The illusion by itself is not the main problem. Those discussing ChatGPT often invoke its historical predecessor, the Eliza “counselor” chatbot created in 1967 that generated a comparable illusion. By modern standards Eliza was basic: it generated responses via basic rules, often paraphrasing questions as a inquiry or making general observations. Memorably, Eliza’s developer, the technology expert Joseph Weizenbaum, was taken aback – and concerned – by how many users appeared to believe Eliza, in a way, understood them. But what current chatbots generate is more dangerous than the “Eliza effect”. Eliza only mirrored, but ChatGPT magnifies.

The sophisticated algorithms at the core of ChatGPT and additional contemporary chatbots can convincingly generate natural language only because they have been fed immensely huge volumes of raw text: literature, social media posts, audio conversions; the broader the superior. Certainly this learning material contains truths. But it also unavoidably includes made-up stories, half-truths and false beliefs. When a user provides ChatGPT a message, the base algorithm reviews it as part of a “setting” that contains the user’s previous interactions and its own responses, merging it with what’s encoded in its training data to produce a probabilistically plausible reply. This is magnification, not echoing. If the user is mistaken in some way, the model has no means of recognizing that. It repeats the inaccurate belief, maybe even more convincingly or articulately. Perhaps provides further specifics. This can push an individual toward irrational thinking.

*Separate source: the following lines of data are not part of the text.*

(* ===== verification/WireSession.v ===== *)
(** * A Telex session from the wire to the relay

    The end-to-end theorem of [Covert] with the station's Bro in front of it: the client's
    tagged connection is given as TCP packets, and everything from the checksums and the
    reassembly on is the station's work. *)
From S2P Require Import Prelude Bytes CLib.
From S2P Require Import Felem FelemPow Prime168 Curve Fp Group PtPoint PtMul Ptwist PtwistThms.
From S2P Require Import Tag TelexSsl TelexUtil FlowBlock TelexTcp Detect Bronnect Station Handover LiveSsl Covert.
From S2P Require Import FlowBuffer FlowThms Reassem ReassemThms SslRecords SslThms BroTcp TcpThms TcpData Observe PolicyRun Wiretap.
From Stdlib Require Import String ZArith Zpow_facts Lia List Bool.
Import ListNotations.
Open Scope Z_scope.
Open Scope list_scope.

(** The three-way handshake as the policy sees it: nothing. *)
Section Connect.
Context (cmp ana : bool) (beyond : list Z) (opts : TcpOptions) (base : bool -> Z).
(* ===== verification/PrioQueue.v ===== *)
(** * Bro's priority queue ([src/PriorityQueue.cc], [src/PriorityQueue.h])

    The heap of timers.  Elements are objects that know their place in the array, so that
    they can be removed from the middle.  The root is bin 0 and the children of bin [b] are
    [2 b] and [2 b + 1]: bin 0 is its own left child and has bin 1 as its only other child.

    A [double] is an integer multiple of [2^-1074] below [2^1024] in size, so times are
    integers and [HUGE_VAL] is the first one beyond. *)
From stdpp Require Import gmap list.
From Stdlib Require Import ZArith Lia List Bool.

Open Scope Z_scope.

Definition HUGE_VAL : Z := 2 ^ 2098.

Module PQ.

Record PQ_Element := { time : Z; offset : Z }.

(** An element starts outside of any heap. *)
Definition new_PQ_Element (t : Z) : PQ_Element := {| time := t; offset := -1 |}.
Definition SetOffset (off : Z) (x : PQ_Element) : PQ_Element := {| time := time x; offset := off |}.
Definition MinimizeTime (x : PQ_Element) : PQ_Element := {| time := - HUGE_VAL; offset := offset x |}.

(** The array, of [max_heap_size] cells that may be uninitialised, and the memory of the
    elements; an element is named by its address.  The sizes are natural numbers: memory
    ends before an [int] does. *)
Record PriorityQueue := {
  heap : list (option nat); heap_size : nat; peak_heap_size : nat; max_heap_size : nat;
  elts : gmap nat PQ_Element }.

Definition set_heap (h : list (option nat)) (q : PriorityQueue) : PriorityQueue :=
  {| heap := h; heap_size := heap_size q; peak_heap_size := peak_heap_size q; max_heap_size := max_heap_size q; elts := elts q |}.
Definition set_size (n : nat) (q : PriorityQueue) : PriorityQueue :=
  {| heap := heap q; heap_size := n; peak_heap_size := peak_heap_size q; max_heap_size := max_heap_size q; elts := elts q |}.
Definition set_elts (m : gmap nat PQ_Element) (q : PriorityQueue) : PriorityQueue :=
  {| heap := heap q; heap_size := heap_size q; peak_heap_size := peak_heap_size q; max_heap_size := max_heap_size q; elts := m |}.
(* ===== verification/Timers.v ===== *)
(** * Bro's timers ([src/Timer.cc], [src/Timer.h], [expire_timers] of [src/Net.cc])

    The manager [PQ_TimerMgr] over the queue of [PrioQueue].  A timer that is dispatched
    may add timers and cancel others; what dispatching does is a parameter, over any state
    of the rest of the program. *)
From S2P Require Import Prelude PrioQueue.
From Stdlib Require Import ZArith Lia List Bool Sorting.
From stdpp Require Import gmap list.

Open Scope Z_scope.

Module TM.

Import PQ.

(** [NUM_TIMER_TYPES] of [Timer.h] *)
Definition NUM_TIMER_TYPES : nat := 27.

(** A manager; [current_timers] counts the timers of each type, and [types] is the member
    [type] of the timer at an address. *)
Record TimerMgr := {
  q : PriorityQueue; types : gmap nat nat; clock : Z; last_timestamp : Z; last_advance : Z; num_expired : Z;
  current_timers : list Z }.

Definition set_q (x : PriorityQueue) (ts : gmap nat nat) (cs : list Z) (m : TimerMgr) : TimerMgr :=
  {| q := x; types := ts; clock := clock m; last_timestamp := last_timestamp m; last_advance := last_advance m;
     num_expired := num_expired m; current_timers := cs |}.
Definition set_progress (stamp expired : Z) (m : TimerMgr) : TimerMgr :=
  {| q := q m; types := types m; clock := clock m; last_timestamp := stamp; last_advance := last_advance m;
     num_expired := expired; current_timers := current_timers m |}.

Definition new_TimerMgr : TimerMgr :=
  {| q := new_PriorityQueue 16 ∅; types := ∅; clock := 0; last_timestamp := 0; last_advance := 0; num_expired := 0;
     current_timers := repeat 0 NUM_TIMER_TYPES |}.

(** [TimerMgr::Time] *)
Definition Time (m : TimerMgr) : Z := if clock m =? 0 then 2 ^ 1074 else clock m.

(** [++current_timers[type]] and [--current_timers[type]], unsigned *)
Definition bump (ty : nat) (d : Z) (cs : list Z) : list Z := alter (fun c => wrap 32 (c + d)) ty cs.

(** [new Timer(t, type)] *)
Definition new_Timer (id : nat) (t : Z) (ty : nat) (m : TimerMgr) : TimerMgr :=
  set_q (set_elts (<[id := new_PQ_Element t]> (elts (q m))) (q m)) (<[id := ty]> (types m)) (current_timers m) m.

(** [delete timer] *)
Definition delete_Timer (id : nat) (m : TimerMgr) : TimerMgr :=
  set_q (set_elts (delete id (elts (q m))) (q m)) (delete id (types m)) (current_timers m) m.

(** [PQ_TimerMgr::Add] *)
Definition Add (id : nat) (m : TimerMgr) : option TimerMgr :=
  ty ← types m !! id; x ← PQ.Add id (q m); Some (set_q x (types m) (bump ty 1 (current_timers m)) m).

(** [TimerMgr::Cancel]: a timer that is missing is an internal error. *)
Definition Cancel (id : nat) (m : TimerMgr) : option TimerMgr :=
  ty ← types m !! id;
  r ← RemoveElement id (q m);
  match r with
  | Gone x => Some (delete_Timer id (set_q x (types m) (bump ty (-1) (current_timers m)) m))
  | NotInHeap | Inconsistent => None
  end.

(** What a timer that is dispatched does to the manager: a new timer is added, a timer is cancelled. *)
Inductive Cmd := CAdd (id : nat) (t : Z) (ty : nat) | CCancel (id : nat).

Definition run_cmd (m : TimerMgr) (c : Cmd) : option TimerMgr :=
  match c with
  | CAdd id t ty => Add id (new_Timer id t ty m)
  | CCancel id => Cancel id m
  end.

Fixpoint run_cmds (cs : list Cmd) (m : TimerMgr) : option TimerMgr :=
  match cs with
  | [] => Some m
  | c :: cs => m ← run_cmd m c; run_cmds cs m
  end.

Section Dispatch.

(** The rest of the program, and [Timer::Dispatch] with the time and [is_expire]. *)
Context {W : Type} (Dispatch : nat -> Z -> bool -> W -> W * list Cmd).

(** [PQ_TimerMgr::DoAdvance]; the log has the timers dispatched. *)
Fixpoint advance_loop (fuel : nat) (new_t max_expire : Z) (m : TimerMgr) (w : W) : option (TimerMgr * W * list (nat * Z)) :=
  timer ← Top (q m);
  match timer with
  | None => Some (m, w, [])
  | Some id =>
      x ← elts (q m) !! id;
      if ((num_expired m <? max_expire) || (max_expire =? 0)) && (time x <=? new_t) then
        match fuel with
        | O => None
        | S fuel =>
            ty ← types m !! id;
            '(x', _) ← Remove (q m);
            let m := set_q x' (types m) (bump ty (-1) (current_timers m)) (set_progress (time x) (num_expired m) m) in
            let '(w, cs) := Dispatch id new_t false w in
            m ← run_cmds cs m;
            let m := delete_Timer id m in
            '(m, w, log) ← advance_loop fuel new_t max_expire (set_progress (last_timestamp m) (num_expired m + 1) m) w;
            Some (m, w, (id, time x) :: log)
        end
      else Some (m, w, [])
  end.

(** [TimerMgr::Advance]; [global_time] is the time of the global manager, if this is another one. *)
Definition Advance (fuel : nat) (arg_t max_expire : Z) (global_time : option Z) (m : TimerMgr) (w : W)
    : option (TimerMgr * W * list (nat * Z)) :=
  let m := {| q := q m; types := types m; clock := arg_t; last_timestamp := 0; last_advance := last_advance m; num_expired := 0;
              current_timers := current_timers m |} in
  advance_loop fuel arg_t max_expire
    {| q := q m; types := types m; clock := clock m; last_timestamp := last_timestamp m; last_advance := default (Time m) global_time;
       num_expired := num_expired m; current_timers := current_timers m |} w.

(** [PQ_TimerMgr::Expire] *)
Fixpoint Expire (fuel : nat) (m : TimerMgr) (w : W) : option (TimerMgr * W * list nat) :=
  match fuel with
  | O => None
  | S fuel =>
      '(x, timer) ← Remove (q m);
      match timer with
      | None => Some (set_q x (types m) (current_timers m) m, w, [])
      | Some id =>
          let m := set_q x (types m) (current_timers m) m in
          let '(w, cs) := Dispatch id (clock m) true w in
          m ← run_cmds cs m;
          ty ← types m !! id;
          let m := delete_Timer id (set_q (q m) (types m) (bump ty (-1) (current_timers m)) m) in
          '(m, w, log) ← Expire fuel m w;
          Some (m, w, id :: log)
      end
  end.

(** [expire_timers]: the number dispatched so far counts against the limit. *)
Definition expire_timers (fuel : nat) (network_time max_timer_expires current_dispatched : Z) (m : TimerMgr) (w : W) :=
  '(m, w, log) ← Advance fuel network_time (max_timer_expires - current_dispatched) None m w;
  Some (m, w, current_dispatched + num_expired m, log).

End Dispatch.

(** ** Timers as a finite map *)

(** The pending timers with their times and types. *)
Abbreviation Pending := (gmap nat (Z * nat)).

Definition of_type (ty : nat) (A : Pending) : Z := Z.of_nat (size (filter (fun p : nat * (Z * nat) => p.2.2 = ty) A)).

Record rep (m : TimerMgr) (A : Pending) : Prop := {
  rep_queue : represents (q m) (fst <$> A);
  rep_finite : forall id t ty, A !! id = Some (t, ty) -> - HUGE_VAL < t;
  rep_types : forall id t ty, A !! id = Some (t, ty) -> types m !! id = Some ty;
  rep_counts : forall ty, (ty < NUM_TIMER_TYPES)%nat -> current_timers m !! ty = Some (wrap 32 (of_type ty A)) }.

Lemma of_type_insert id t ty ty' A :
  A !! id = None -> of_type ty' (<[id := (t, ty)]> A) = of_type ty' A + (if decide (ty = ty') then 1 else 0).
Proof.
  intros N. unfold of_type. destruct (decide (ty = ty')) as [E|E].
  - rewrite map_filter_insert_True by exact E. rewrite map_size_insert_None; [lia|]. apply map_lookup_filter_None. auto.
  - rewrite map_filter_insert_False by exact E. rewrite delete_id by exact N. lia.
Qed.

Lemma of_type_delete id t ty ty' A :
  A !! id = Some (t, ty) -> of_type ty' (delete id A) = of_type ty' A - (if decide (ty = ty') then 1 else 0).
Proof.
  intros E. pose proof (of_type_insert id t ty ty' (delete id A) (lookup_delete_eq _ _)) as H.
  rewrite insert_delete_id in H by exact E. lia.
Qed.

Lemma bump_counts ty d A B cs :
  (forall ty', (ty' < NUM_TIMER_TYPES)%nat -> cs !! ty' = Some (wrap 32 (of_type ty' A))) ->
  (forall ty', of_type ty' B = of_type ty' A + (if decide (ty = ty') then d else 0)) ->
  forall ty', (ty' < NUM_TIMER_TYPES)%nat -> bump ty d cs !! ty' = Some (wrap 32 (of_type ty' B)).
Proof.
  intros H E ty' Ht. unfold bump. rewrite E. destruct (decide (ty = ty')) as [->|N].
  - rewrite list_lookup_alter_eq, (H ty' Ht). cbn [fmap option_fmap option_map]. unfold wrap. now rewrite Zplus_mod_idemp_l.
  - rewrite list_lookup_alter_ne by exact N. rewrite (H ty' Ht). now rewrite Z.add_0_r.
Qed.

Lemma fst_None (A : Pending) id : (fst <$> A) !! id = None <-> A !! id = None.
Proof. rewrite lookup_fmap. destruct (A !! id); split; intros; try discriminate; reflexivity. Qed.

Lemma fst_Some (A : Pending) id t : (fst <$> A) !! id = Some t <-> exists ty, A !! id = Some (t, ty).
Proof.
  rewrite lookup_fmap. destruct (A !! id) as [[t' ty]|]; cbn; split.
  - intros [= <-]. eauto.
  - intros [ty' [= <- <-]]. reflexivity.
  - discriminate.
  - intros [ty H]. discriminate.
Qed.

(** What a command does to the timers; [cur] is the timer that is being dispatched, whose
    object still exists. *)
Definition exec1 (cur : nat) (c : Cmd) (A : Pending) : option Pending :=
  match c with
  | CAdd id t ty => if decide (A !! id = None /\ id <> cur /\ - HUGE_VAL < t) then Some (<[id := (t, ty)]> A) else None
  | CCancel id => if decide (is_Some (A !! id)) then Some (delete id A) else None
  end.

Fixpoint exec (cur : nat) (cs : list Cmd) (A : Pending) : option Pending :=
  match cs with
  | [] => Some A
  | c :: cs => A ← exec1 cur c A; exec cur cs A
  end.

Who is vulnerable here? The better question is, who isn’t? All of us, without considering whether we “experience” existing “psychological conditions”, are able to and often form erroneous ideas of ourselves or the reality. The ongoing exchange of conversations with others is what maintains our connection to consensus reality. ChatGPT is not a human. It is not a companion. A interaction with it is not truly a discussion, but a echo chamber in which a large portion of what we say is cheerfully supported.

OpenAI has admitted this in the identical manner Altman has recognized “mental health problems”: by attributing it externally, categorizing it, and declaring it solved. In April, the company clarified that it was “addressing” ChatGPT’s “excessive agreeableness”. But cases of loss of reality have persisted, and Altman has been retreating from this position. In August he asserted that numerous individuals enjoyed ChatGPT’s answers because they had “not experienced anyone in their life be supportive of them”. In his recent statement, he noted that OpenAI would “release a fresh iteration of ChatGPT … if you want your ChatGPT to answer in a extremely natural fashion, or include numerous symbols, or behave as a companion, ChatGPT ought to comply”. The {company

Lisa Henson
Lisa Henson

A passionate writer and mindfulness coach with a background in psychology, dedicated to helping others find clarity and purpose through thoughtful reflection.